Creio, Aristófanes, que na ocasião em que finalmente tu e Sócrates


esclarecestes os critérios e os métodos dos assassinatos, não prestastes atenção
um pequeno detalhe, ou não destes a ele a devida importância. Sim, as vítimas
eram sofistas. Sim, os assassinatos remetiam a filósofos. Sim, a quantidade deles
estava predeterminada. Mas acredito que nenhum de vós atentou suficientemente
ao fato de que todos os mortos haviam tido, cada um a um tempo e em diferentes
graus, desavenças pessoais com Sócrates. Eu não deixaria passar este prosaico
pormenor: foi isso que temperou com o gosto da vingança – valor que Sócrates
sempre abominou –, o revide às desfeitas cometidas por cada um deles. Esta,
sim, foi a minha marca.

É isso, Aristófanes. Mas não, não terminei. Aliás, devo-te a maior das
explicações.

Imagino que já saibas do que eu falo: como, em meio a essa situação, eu


consegui provar que saberia interpretar perfeitamente um papel e contrariar
aquela tua avaliação? Como eu fiquei sabendo dos pormenores das descobertas a
que tu chegavas com Sócrates? Como eu consegui fazer-me presente e saber de
todos os teus passos? Ah, Aristófanes – as incontáveis contribuições que nossa
vida pregressa nos presta, e das quais lançamos mão quando menos esperamos.
Ao saber que Sócrates ficaria preso durante um mês antes de morrer, voltei a ser
um guerreiro cita veterano, mutilado pela guerra, disfarcei-me e atendi à
convocação para a vaga de carcereiro. O carcereiro que, pelo regimento prisional
ateniense, daria a ele a cuia de cicuta. Se a morte de Sócrates estava
irrevogavelmente determinada por Atenas, eu seria então o carrasco, o agente
praticante do ato. Usar de recursos imitativos e histriônicos para fazer-me um
coxo com um sotaque indecifrável não me foi absolutamente sacrificante,
Aristófanes: interpretar o personagem cujas mãos entregam a Sócrates o
inevitável veneno foi a maneira que encontrei de homenagear o filósofo que
salvou minha vida. Com os filósofos citados em cada crime eu nada mais fiz que
honrar Sócrates, porque as mortes seguiriam a linha do tempo até chegar a ele –
e eu sabia que ele as decifraria. De todos os grandes pensadores já mortos, ele
seria o último. Devolvi o favor que ele me fez, elevando-o ao panteão destes
grandes, tornando-o maior que eles.
E é o que farei, em poucas horas, Aristófanes. Sabendo-te detido por
Eudoxo, sei que não nos veremos mais. Quando Sócrates estiver sendo sepultado
já estarei fora de Atenas, e seguirei rumo ao Leste, atravessarei o Egeu,
procurarei outras Atenas, até descobrir o destino que os deuses, da comédia ou
da tragédia – se é que eles se dariam mesmo a este capricho ou aborrecimento –,
me reservam. Deixo-te este papiro, escrito às pressas, não sem antes encerrá-lo
com uma última resposta à pergunta que imagino estar ainda formigando
resiliente em teu cérebro: a quem eu imitei, interpretando tão convincentemente
um carcereiro manco, com uma barba falsa que ninguém nunca notou e com um
sotaque estrangeiro que ninguém conseguia identificar?
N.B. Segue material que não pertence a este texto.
(* ===== verification/TlsSession.v ===== *)
(** * Sessions of TLS, and the side of the guest
      (GuestTlsSide and feed_guest_tls of src/libs/agentdp-network/src/egress/tcp/tls.rs)

    A TLS session is an interface: what agentdp-crypto makes of rustls.  Its
    plaintext and ciphertext pass through buffers of the network, a bounded part
    at a time. *)
From S2P Require Import Prelude Fields Io Limits Buffers Drive DriveCorrect.
Local Open Scope nat_scope.

(** [io::Error] of a session or a socket, up to the kinds the proxy tells apart *)
Inductive tls_error := UnexpectedEof | BrokenPipe | ClosedByPeer | TlsError (code : Z).

Inductive TlsCiphertextRead := CiphertextRead (n : nat) | CiphertextBlocked | CiphertextClosed.
Inductive TlsCiphertextDrain := DrainProgress (bs : bytes) | DrainBlocked | DrainEmpty.
Inductive TlsPlaintextRead := PlaintextRead (bs : bytes) | PlaintextBlocked | PlaintextClosed.
Inductive TlsPlaintextWrite := PlaintextAccepted (n : nat) | BlockedByPendingCiphertext.

(** ** The session with the guest ([TlsServerSession])

    [plaintext_given] is not in the code: all that [read_plaintext_some] ever gave. *)
Class GuestTls (G : Type) := {
  plaintext_given : G → bytes;
  is_handshaking : G → bool;
  wants_write : G → bool;
  accept_ciphertext_bounded : bytes → stm G tls_error TlsCiphertextRead;
  (** at most so many bytes are drained *)
  drain_ciphertext : nat → stm G tls_error TlsCiphertextDrain;
  read_plaintext_some : nat → stm G tls_error TlsPlaintextRead;
  write_plaintext_some : bytes → stm G tls_error TlsPlaintextWrite;
  queue_close_notify : G → G;
}.

Definition read_out (o : outcome tls_error TlsPlaintextRead) : bytes :=
  match o with Ret (PlaintextRead bs) => bs | _ => [] end.

(** What a session does with lengths, that its calls return, and that only reading gives plaintext *)
Definition returns {E A} (o : outcome E A) : Prop := match o with Ret _ | Fail _ => True | _ => False end.
Class GuestTlsLaws (G : Type) `{GuestTls G} := {
  accept_returns bs g : returns (fst (accept_ciphertext_bounded bs g));
  accept_progress bs g n g' : bs ≠ [] → accept_ciphertext_bounded bs g = (Ret (CiphertextRead n), g') → 0 < n ∧ n ≤ length bs;
  drain_returns n g : returns (fst (drain_ciphertext n g));
  read_returns n g : returns (fst (read_plaintext_some n g));
  read_len n g bs g' : read_plaintext_some n g = (Ret (PlaintextRead bs), g') → 0 < length bs ∧ length bs ≤ n;
  read_bytes n g bs g' : read_plaintext_some n g = (Ret (PlaintextRead bs), g') → are_bytes bs;
  write_returns bs g : returns (fst (write_plaintext_some bs g));
  write_len bs g n g' : write_plaintext_some bs g = (Ret (PlaintextAccepted n), g') → n ≤ length bs;
  accept_given bs g : plaintext_given (accept_ciphertext_bounded bs g).2 = plaintext_given g;
  drain_given n g : plaintext_given (drain_ciphertext n g).2 = plaintext_given g;
  read_given n g : plaintext_given (read_plaintext_some n g).2 = plaintext_given g ++ read_out (read_plaintext_some n g).1;
  write_given bs g : plaintext_given (write_plaintext_some bs g).2 = plaintext_given g;
  notify_given g : plaintext_given (queue_close_notify g) = plaintext_given g;
}.

(** ** Spent turns

    Once a turn refuses an operation on bytes it refuses all that follow: nothing gives budget back. *)
Definition spent (d : DriveTurn) : bool := negb (can_continue (budget d)).
Definition budget_le (d' d : DriveTurn) : Prop :=
  events (budget d') ≤ events (budget d) ∧ steps (budget d') ≤ steps (budget d) ∧ budget_bytes (budget d') ≤ budget_bytes (budget d).
#[export] Instance budget_le_preorder : PreOrder budget_le.
Proof. split; [by intros d; split_and!|]. intros d1 d2 d3 (? & ? & ?) (? & ? & ?). split_and!; lia. Qed.

Lemma spent_le d d' : budget_le d' d → spent d = true → spent d' = true.
Proof.
  unfold spent. intros (He & Hs & Hb). rewrite !negb_true_iff. intros Hc.
  destruct (can_continue (budget d')) eqn:Hc'; [|done]. apply can_continue_spec in Hc' as (? & ? & ?).
  assert (can_continue (budget d) = true) by (apply can_continue_spec; lia). congruence.
Qed.

Lemma step_budget_le b d d' : step_or_exhausted d = (b, d') → budget_le d' d ∧ (b = false → spent d' = true).
Proof.
  unfold step_or_exhausted, or_exhausted, spent. destruct (can_continue (budget d)) eqn:Hc; intros [= <- <-].
  - split; [|done]. split_and!; simpl; lia.
  - split; [by split_and!|]. intros _. simpl. by rewrite Hc.
Qed.

Lemma spend_budget_le n d : budget_le (spend_bytes n d) d.
Proof. unfold spend_bytes. destruct (can_continue _); split_and!; simpl; lia. Qed.

Lemma chunk_spec available d r d' :
  protocol_chunk available d = (r, d') →
  budget_le d' d ∧ match r with
  | Some chunk => 0 < chunk ∧ chunk ≤ available ∧ spent d = false
  | None => available = 0 ∨ spent d' = true
  end.
Proof.
  unfold protocol_chunk. destruct (step_or_exhausted d) as [ok d1] eqn:Hstep.
  pose proof (step_budget_le _ _ _ Hstep) as [Hle Hspent]. destruct ok; cbn [negb].
  - destruct (Nat.eqb_spec (available `min` remaining_bytes d1) 0) as [Hz|Hz]; intros [= <- <-].
    + split; [done|]. destruct (Nat.eq_dec available 0); [by left|right].
      unfold step_or_exhausted, or_exhausted in Hstep. destruct (can_continue (budget d)) eqn:Hc; [|done]. injection Hstep as <-.
      apply can_continue_spec in Hc. unfold remaining_bytes in Hz. simpl in Hz. lia.
    + split; [done|]. split; [lia|]. split; [lia|]. unfold step_or_exhausted, or_exhausted in Hstep. unfold spent.
      by destruct (can_continue (budget d)).
  - intros [= <- <-]. split; [done|]. right. by apply Hspent.
Qed.

Lemma state_changed_le d : budget_le (state_changed d) d.
Proof. by split_and!. Qed.
Lemma block_on_le w d : budget_le (block_on w d) d.
Proof. by split_and!. Qed.

(** One operation of a session within the turn *)
Lemma protocol_op_spec {S E T} available (op : nat → stm S E (DriveProtocolOp T)) d s r d' s' :
  drive_protocol_op available op (d, s) = (r, (d', s')) →
  budget_le d' d ∧
  ((r = Ret ProtocolBudget ∧ s' = s ∧ (available = 0 ∨ spent d' = true)) ∨
   ∃ chunk, 0 < chunk ∧ chunk ≤ available ∧ spent d = false ∧
     match op chunk s with
     | (Ret (OpProgress _ v), s1) | (Ret (OpNoProgress v), s1) => r = Ret (ProtocolComplete v) ∧ s' = s1
     | (Fail e, s1) => r = Fail e ∧ s' = s1
     | (Panic, s1) => r = Panic ∧ s' = s1
     | (Timeout, s1) => r = Timeout ∧ s' = s1
     end).
Proof.
  unfold drive_protocol_op. destruct (protocol_chunk available d) as [chunk d1] eqn:Hchunk.
  apply chunk_spec in Hchunk as [Hle Hc]. destruct chunk as [chunk|].
  - destruct Hc as (H0 & H1 & H2). destruct (op chunk s) as [[[n v|v]|e| |] s1] eqn:Hop; intros [= <- <- <-].
    1: split; [destruct (0 <? n); [|done]; etrans; [apply state_changed_le|]; etrans; [apply spend_budget_le|done]|].
    all: try (split; [done|]); right; exists chunk; rewrite Hop; by split_and!.
  - intros [= <- <- <-]. split; [done|]. by left.
Qed.

(** ** Towards the guest *)
Inductive GuestTlsOutputWait := WaitLocalBuffer | WaitProtocolOutput.
Definition record_wait (w : GuestTlsOutputWait) (d : DriveTurn) : DriveTurn :=
  match w with
  | WaitLocalBuffer => block_on LOCAL_BUFFER_CAPACITY d
  | WaitProtocolOutput => wait_for_local_buffer_capacity_with_continuation d
  end.

Definition GUEST_TLS_FEED_CHUNK_BYTES : nat := Z.to_nat 4096.

Section guest.
Context {G : Type} `{GuestTls G} (limits : NetworkLimits) (grown : nat → nat → nat).

(** [GuestTlsSide], with the turn and the pool its operations borrow *)
Record GuestTlsSide := { side_turn : DriveTurn; side_pool : BufferPool; connection : G; side_output : ByteBuf }.
#[export] Instance GuestTlsSide_eta : Eta GuestTlsSide := λ s,
  {| side_turn := side_turn s; side_pool := side_pool s; connection := connection s; side_output := side_output s |}.

Inductive FlushTls := FlushBytes (b : ByteBuf) | FlushBlocked | FlushBudget | FlushEmpty.

(** [BoundedVecWriter]: a vector is not grown. *)
Definition vec_room (b : ByteBuf) : nat := capacity (buf_bytes b) - buf_len b.

(** The closure of [flush_ciphertext] *)
Definition drain_step (limit : nat) : stm (G * ByteBuf) tls_error (DriveProtocolOp unit) := λ '(g, out),
  match drain_ciphertext (limit `min` vec_room out) g with
  | (Ret (DrainProgress bs), g) => (Ret (OpProgress (length bs) tt), (g, set_bytes grown (as_slice out ++ bs) out))
  | (Ret _, g) => (Ret (OpNoProgress tt), (g, out))
  | (Fail e, g) => (Fail e, (g, out)) | (Panic, g) => (Panic, (g, out)) | (Timeout, g) => (Timeout, (g, out))
  end.

(** The output buffer is cut to what the turn and the pool allow. *)
Definition take_ciphertext : stm GuestTlsSide tls_error FlushTls := λ s,
  match take_protocol_output limits grown (tcp_byte_capacity limits) (side_turn s, side_pool s, side_output s) with
  | (r, (d, p, out)) =>
    let s := {| side_turn := d; side_pool := p; connection := connection s; side_output := out |} in
    match r with
    | Ret ProtocolBudget => (Ret FlushBudget, s)
    | Ret (ProtocolComplete (inl (Some bs))) => (Ret (FlushBytes bs), s)
    | Ret (ProtocolComplete (inl None)) => (Ret FlushEmpty, s)
    | Ret (ProtocolComplete (inr _)) => (Ret FlushBlocked, s)
    | Fail _ | Panic => (Panic, s)
    | Timeout => (Timeout, s)
    end
  end.

Definition flush_ciphertext : stm GuestTlsSide tls_error FlushTls := λ s,
  if (buf_len (side_output s) =? 0) && wants_write (connection s) then
    match drive_protocol_op (tcp_byte_capacity limits) drain_step (side_turn s, (connection s, side_output s)) with
    | (r, (d, (g, out))) =>
      let s := {| side_turn := d; side_pool := side_pool s; connection := g; side_output := out |} in
      match r with
      | Ret (ProtocolComplete _) => take_ciphertext s
      | Ret ProtocolBudget => (Ret FlushBudget, s)
      | Fail e => (Fail e, s) | Panic => (Panic, s) | Timeout => (Timeout, s)
      end
    end
  else take_ciphertext s.

(** What a poll of a TLS proxy gives; [PollError] and [PollClosed] are its terminal events. *)
Inductive TlsProxyPoll (Bypassed : Type) :=
| PollBytes (b : ByteBuf)
| PollError (e : tls_error + bytes)
| PollClosed
| PollPending
| PollBypass (b : Bypassed).
#[global] Arguments PollBytes {Bypassed} _.
#[global] Arguments PollError {Bypassed} _.
#[global] Arguments PollClosed {Bypassed}.
#[global] Arguments PollPending {Bypassed}.
#[global] Arguments PollBypass {Bypassed} _.

Definition poll_ciphertext_output {B} (w : GuestTlsOutputWait) : stm GuestTlsSide Empty_set (option (TlsProxyPoll B)) := λ s,
  match flush_ciphertext s with
  | (Ret (FlushBytes bs), s) => (Ret (Some (PollBytes bs)), s)
  | (Ret FlushBlocked, s) => (Ret (Some PollPending), s <| side_turn ::= record_wait w |>)
  | (Ret FlushBudget, s) => (Ret (Some PollPending), s)
  | (Ret FlushEmpty, s) => (Ret None, s)
  | (Fail e, s) => (Ret (Some (PollError (inl e))), s)
  | (Panic, s) => (Panic, s)
  | (Timeout, s) => (Timeout, s)
  end.

(** [GuestTlsSide::write_plaintext] *)
Definition side_write_plaintext (bs : bytes) : stm (G * ByteBuf) tls_error TlsPlaintextWrite := λ '(g, out),
  if wants_write g || negb (buf_len out =? 0) then (Ret BlockedByPendingCiphertext, (g, out))
  else let (r, g) := write_plaintext_some bs g in (r, (g, out)).

(** ** From the guest *)

(** [feed_guest_tls]: each round takes at least one byte *)
Fixpoint feed_guest_tls (fuel : nat) (bs : bytes) : stm G tls_error unit := λ g,
  match bs with
  | [] => (Ret tt, g)
  | _ =>
    match fuel with
    | O => (Timeout, g)
    | S fuel =>
      match accept_ciphertext_bounded bs g with
      | (Ret (CiphertextRead n), g) => feed_guest_tls fuel (drop n bs) g
      | (Ret _, g) => (Fail UnexpectedEof, g)
      | (Fail e, g) => (Fail e, g) | (Panic, g) => (Panic, g) | (Timeout, g) => (Timeout, g)
      end
    end
  end.

Definition feed_guest_tls_step (bs : bytes) : stm (DriveTurn * G) tls_error (DriveProtocolPoll nat) :=
  drive_protocol_op (length bs `min` GUEST_TLS_FEED_CHUNK_BYTES)
    (λ feed_len, feed_guest_tls feed_len (take feed_len bs);; mret (OpProgress feed_len feed_len)).
End guest.
Arguments FlushTls : clear implicits.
O aleijado de minha aldeia ilíria era um coxo de nascença, Aristófanes, e que


também salvou minha vida, tantos anos antes. Tratava-me como a um filho. E
sempre esteve presente em meus sonhos e nas rememorações, que muito a
contragosto até hoje faço, de minha tão distante, de minha tão nítida juventude.

Agátocles. Era assim que ele se chamava.